“In danger” ! This is the title of the new UNAIDS report published last Wednesday. The Joint United Nations Program on HIV (UNAIDS) warns of the exhaustion of resources intended for the fight against HIV, fearing that this new situation will annihilate all the efforts made so far.

“Over the past two years of the Covid-19 crisis, progress against the HIV pandemic has faltered, resources have dwindled and millions of lives are at risk.” This is the finding of UNAIDS, which notes that the number of new infections worldwide has only decreased by 3.6% between 2020 and 2021, i.e. “the smallest annual decline in new HIV infections since 2016. .

According to its new ‘At Risk’ report, Eastern Europe, Central Asia, the Middle East, North Africa and Latin America have all seen increases in annual HIV infections. over several years, while in Asia-Pacific, the world’s most populous region, UNAIDS data show that new infections are rising in areas where they had previously fallen. Also in the document, it is noted that in Eastern and Southern Africa, the rapid progress of previous years has also slowed considerably in 2021.

UNAIDS maintains that while there are some positive news, such as the notable declines in new infections in West and Central Africa and the Caribbean, they should be put into perspective because even in these regions, the response to HIV is threatened by dwindling resources. “These data show that the global AIDS response is in serious jeopardy. If we don’t make rapid progress, we will lose ground, as the disease finds thriving ground with the Covid-19 pandemic, mass population displacements as well as other crises. Let’s keep these millions of preventable deaths in mind,” said UNAIDS Executive Director Winnie Byanyima.

In an encouraging sign, however, UNAIDS points out, HIV self-tests will soon be available to the public sector in least developed and middle-income countries at the price of one (1) dollar per test. This amount makes these self-tests, among those approved by the World Health Organization (WHO), the cheapest ever offered on the market, he added.

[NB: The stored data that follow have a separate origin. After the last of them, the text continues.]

(* ===== verification/Apply.v ===== *)
(** * Applying a configuration: internal/link/apply.go

    The command plans of the data plane and their execution. A [command] is a
    process or a file write; running one, and the temporary files the WireGuard
    configs are written to, are operations [sysops] over an abstract world [W].
    Errors are their text, because the code classifies them by text. Logging is
    left out, the latch that silences repeated warnings is kept.

    The theorems: one slot's failure never affects another's outcome and every
    configured slot is attempted; a failed final ruleset admits no slot; the
    temporary key files are always removed; conntrack deletions select exactly the
    flows whose tuple disappeared; drifted sysctls converge. *)

From S2P Require Import Prelude GoStrings GoNet Identity Config Endpoints Render.

Definition HostProcSysNetPath : string := "/host/proc/sys/net".
Definition existsMarker : string := "File exists".
Definition absentMarker : string := "does not exist".
Definition noFlowsMarker : string := "0 flow entries have been deleted".
Definition rulePriority : string := "10000".

Record command := mkCommand {
  name : string;
  args : list string;
  stdin : string;
  writePath : string;
  writeValue : string;
  tolerateExists : bool;
  tolerateNoFlows : bool
}.

#[global] Instance command_eq_dec : EqDecision command.
Proof. solve_decision. Defined.

Definition exec (n : string) (a : list string) : command := mkCommand n a "" "" "" false false.

Definition nftTableName (rc : RuntimeConfig) : string :=
  match rc_Identity rc with Some id => gi_NftTable id | None => clusterNftTable end.

(** ** Plans *)
Record slotPlan := mkSlotPlan { sp_Slot : Z; sp_Cmds : list command }.

Record slotSysctl := mkSlotSysctl { key : string; value : Z }.
Definition slotSysctls : list slotSysctl :=
  [mkSlotSysctl "rp_filter" 0; mkSlotSysctl "forwarding" 1].
(** What a pass that reached [reload_finish] saw. *)
Definition pass_inputs (contents : option string) (t_set t_snap : Z) (st : reload_state)
    (ew : option endpointWatcher) (rc : RuntimeConfig) (cfg : string) (ew' : option endpointWatcher)
    (rs : option string) (fwds : list ResolvedForward) (us : list unsatisfiedForward)
    (pending : list string) : Prop :=
  loadRuntimeConfigMatching unmarshal contents startup = Ok rc /\
  configDigest rc = Ok cfg /\
  match ew with
  | None => ew' = None /\ rs = None /\ fwds = [] /\ us = [] /\ pending = []
  | Some x =>
      let x' := setForwards x (Forwards rc) t_set in
      ew' = Some x' /\ snapshot x' t_snap = Some (fwds, us, pending) /\
      (forall n, n ∈ pending -> n ∉ seed_applied st rc) /\
      exists ruleset, RenderNftables rc fwds nodeName = Ok ruleset /\
                      rs = Some (rulesetDigest ruleset us)
  end.

Definition seeded (st : reload_state) (rc : RuntimeConfig) : reload_state :=
  mkReloadState (lastConfigDigest st) (lastRulesetDigest st) (Some (seed_applied st rc)).

Lemma existsb_mem_false (X : gset string) (l : list string) :
  existsb (fun n => bool_decide (n ∈ X)) l = false <-> forall n, n ∈ l -> n ∉ X.
Proof.
  induction l as [|a l IH]; cbn; [split; [intros _ n Hn; by apply elem_of_nil in Hn|done]|].
  rewrite orb_false_iff, bool_decide_eq_false, IH. split.
  - intros [Ha Hl] n [->|Hn]%elem_of_cons; auto.
  - intros H. split; [apply H; by left|intros n Hn; apply H; by right].
Qed.

(** A pass over these inputs is [reload_finish] over them. *)
Lemma reload_pass_finish contents t_set t_snap st ew w rc cfg ew' rs fwds us pending :
  pass_inputs contents t_set t_snap st ew rc cfg ew' rs fwds us pending ->
  reload_pass contents t_set t_snap st ew w =
    Some (reload_finish (seeded st rc) ew' (reassert w rc) rc cfg rs fwds us pending).
Proof.
  intros (Hl & Hd & Hx). unfold reload_pass. rewrite Hl, Hd.
  destruct ew as [x|].
  - destruct Hx as (-> & -> & Hp & ruleset & -> & ->).
    by rewrite (proj2 (existsb_mem_false _ _) Hp).
  - by destruct Hx as (-> & -> & -> & -> & ->).
Qed.

(** A pass that calls [reconcile] had such inputs. *)
Lemma reload_pass_called contents t_set t_snap st ew w p rc fwds us :
  reload_pass contents t_set t_snap st ew w = Some p -> p_call p = Some (rc, fwds, us) ->
  exists cfg ew' rs pending,
    pass_inputs contents t_set t_snap st ew rc cfg ew' rs fwds us pending /\
    p = reload_finish (seeded st rc) ew' (reassert w rc) rc cfg rs fwds us pending.
Proof.
  unfold reload_pass, pass_inputs. intros Hp Hc.
  destruct (loadRuntimeConfigMatching _ _ _) as [rc0|] eqn:Hl; [|by simplify_eq/=].
  destruct (configDigest rc0) as [cfg|] eqn:Hd; [|by simplify_eq/=].
  destruct ew as [x|].
  - destruct (snapshot _ _) as [[[f u] pe]|] eqn:Hs; [|done].
    destruct (existsb _ pe) eqn:He; [by simplify_eq/=|].
    destruct (RenderNftables _ _ _) as [ruleset|] eqn:Hr; [|by simplify_eq/=].
    injection Hp as <-.
    pose proof (reload_finish_spec (seeded st rc0) (Some (setForwards x (Forwards rc0) t_set))
      (reassert w rc0) rc0 cfg (Some (rulesetDigest ruleset u)) f u pe) as Hf.
    cbn in Hf. unfold seeded in Hf. rewrite Hc in Hf. destruct Hf as (_ & [= -> -> ->] & _).
    exists cfg, (Some (setForwards x (Forwards rc0) t_set)), (Some (rulesetDigest ruleset u)), pe.
    split; [|done]. do 4 (split; [done|]). split; [by apply existsb_mem_false|eauto].
  - injection Hp as <-.
    pose proof (reload_finish_spec (seeded st rc0) None (reassert w rc0) rc0 cfg None [] [] []) as Hf.
    cbn in Hf. unfold seeded in Hf. rewrite Hc in Hf. destruct Hf as (_ & [= -> -> ->] & _).
    exists cfg, None, None, []. done.
Qed.

Lemma setForwards_forwards x fs now : w_forwards (setForwards x fs now) = fs.
Proof. unfold setForwards. by destruct (decide _). Qed.

Lemma setForwards_again x fs now now' :
  setForwards (setForwards x fs now) fs now' = setForwards x fs now.
Proof. unfold setForwards at 1. rewrite decide_True; [done|]. apply setForwards_forwards. Qed.

(** What a snapshot says of one forward. *)
Lemma snapshot_forward_in x now fwds us pending f :
  snapshot x now = Some (fwds, us, pending) -> f ∈ w_forwards x ->
  exists inf, w_slices x !! key_of f = Some inf /\
    match snapshot_forward x now inf f with
    | Resolved r => r ∈ fwds
    | Unsatisfied u => u ∈ us
    | Pending n => n ∈ pending
    end.
Proof.
  unfold snapshot. destruct (outcomes x now) as [os|] eqn:Eo; intros ? Hf; simplify_eq/=.
  unfold outcomes in Eo. apply mapM_Some in Eo. apply list_elem_of_lookup in Hf as [i Hi].
  destruct (Forall2_lookup_l _ _ _ _ _ Eo Hi) as (o & Ho%list_elem_of_lookup_2 & H).
  destruct (w_slices x !! key_of f) as [inf|]; [|done]. cbn in H. injection H as H. exists inf. split; [done|].
  rewrite H. destruct o; apply list_elem_of_omap; eauto.
Qed.


(** C23: A pass is repeated until it succeeds everywhere, and then settles. After a
    pass that called reconcile, a pass over the same config file and the same watch
    outcome calls reconcile again with the same arguments exactly when the first call
    returned an error or left a slot down; after a success on every slot it makes no
    call and leaves its state alone. *)
Theorem reload_rerun contents t_set t_snap t_set' t_snap' st ew w w' p p' rc fwds us :
  reload_pass contents t_set t_snap st ew w = Some p ->
  p_call p = Some (rc, fwds, us) ->
  (forall x', p_ew p = Some x' -> snapshot x' t_snap' = snapshot x' t_snap) ->
  reload_pass contents t_set' t_snap' (p_state p) (p_ew p) w' = Some p' ->
  if recorded (reconcile (reassert w rc) rc fwds us).2
  then p_call p' = None /\ p_state p' = p_state p
  else p_call p' = Some (rc, fwds, us).
Proof.
  intros Hp Hc Hsnap Hp'.
  destruct (reload_pass_called _ _ _ _ _ _ _ _ _ _ Hp Hc) as (cfg & ew' & rs & pe & Hin & ->).
  pose proof (reload_finish_spec (seeded st rc) ew' (reassert w rc) rc cfg rs fwds us pe) as Hf.
  cbn in Hf. rewrite Hc in Hf. destruct Hf as (Hew & _ & _ & Hends & Hch & Hst).
  rewrite Hst, Hew in Hp'. rewrite Hew in Hsnap.
  set (st' := if recorded _ then _ else _) in Hp', Hst.
  assert (Hin' : pass_inputs contents t_set' t_snap' st' ew' rc cfg ew' rs fwds us pe).
  { destruct Hin as (Hl & Hd & Hx). do 2 (split; [done|]).
    destruct ew as [x|]; cbn in Hx.
    - destruct Hx as (-> & Hs & Hpe & Hr). cbn. rewrite setForwards_again.
      split; [done|]. split; [by rewrite Hsnap|]. split; [|done].
      intros n Hn. subst st'. destruct (recorded _); cbn; [|by apply Hpe].
      unfold forwardNames. rewrite elem_of_list_to_set, list_elem_of_filter. tauto.
    - by destruct Hx as (-> & -> & -> & -> & ->). }
  rewrite (reload_pass_finish _ _ _ _ _ w' _ _ _ _ _ _ _ Hin') in Hp'. injection Hp' as <-.
  pose proof (reload_finish_spec (seeded st' rc) ew' (reassert w' rc) rc cfg rs fwds us pe) as Hf'.
  cbn zeta in Hf'. destruct Hf' as [_ Hf']. rewrite Hst.
  subst st'. destruct (recorded _) eqn:Hrec.
  - destruct (p_call _) as [c|] eqn:Hc' in Hf' |- *; [exfalso|by destruct Hf' as [-> _]].
    destruct Hf' as (_ & _ & _ & [Hcfg|(d & -> & Hd)] & _); [by apply Hcfg|by apply Hd].
  - destruct (p_call _) as [c|] eqn:Hc' in Hf' |- *; [by destruct Hf' as [-> _]|exfalso].
    destruct Hf' as (_ & _ & Hno). apply Hno. split; [exact Hends|exact Hch].
Qed.
End Reload.

(** ** What the ruleset digest covers *)
Definition nul_free (s : string) : Prop := "000"%char ∉ chars s.

(** A text that is empty or starts with the separator. *)
Definition nul_led (s : string) : Prop := s = "" \/ exists t, s = nul +:+ t.

Lemma nul_split_inj h h' t t' :
  nul_free h -> nul_free h' -> nul_led t -> nul_led t' ->
  h +:+ t = h' +:+ t' -> h = h' /\ t = t'.
Proof.
  unfold nul_free. intros Hh Hh' Ht Ht' Heq. revert h' Hh' Heq.
  induction h as [|c h IH]; intros [|c' h'] Hh' Heq; cbn in *.
  - done.
  - exfalso. destruct Ht as [->|[s ->]]; [done|]. cbn in Heq. injection Heq as <- _. set_solver.
  - exfalso. destruct Ht' as [->|[s ->]]; [done|]. cbn in Heq. injection Heq as -> _. set_solver.
  - injection Heq as <- Heq. destruct (IH ltac:(set_solver) h' ltac:(set_solver) Heq) as [-> ->].
    done.
Qed.

Lemma reason_text_nul_free r : nul_free (reason_text r).
Proof. unfold nul_free. apply (bool_decide_eq_true_1 (~ _)). by destruct r. Qed.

Not without also noting that despite the availability of diagnostics and affordable treatments, an estimated 5.9 million HIV-positive people in the world are unaware of their status. “Those most at risk are sex workers, men who have sex with men, transgender people, people using intravenous narcotics, and prisoners and their partners. They account for the majority of new HIV infections,” reads the UNAIDS document. Which specifies in the process that adolescent girls and young women are three times more likely to contract HIV than their male counterparts. Many people, among people from these key populations and among young people, consider HIV self-diagnosis as a practical and confidential option for HIV testing, notes the WHO in a dedicated press release.

He recommends HIV self-testing as a “safe, accurate and effective” way to reach people who might not otherwise get tested. To date, according to UNAIDS, WHO has prequalified six HIV self-diagnostics, both saliva and blood collection products, thus ensuring the quality and usefulness of these products. Before concluding that globally, many countries have developed national policies in support of self-diagnosis, and the practice is advancing rapidly.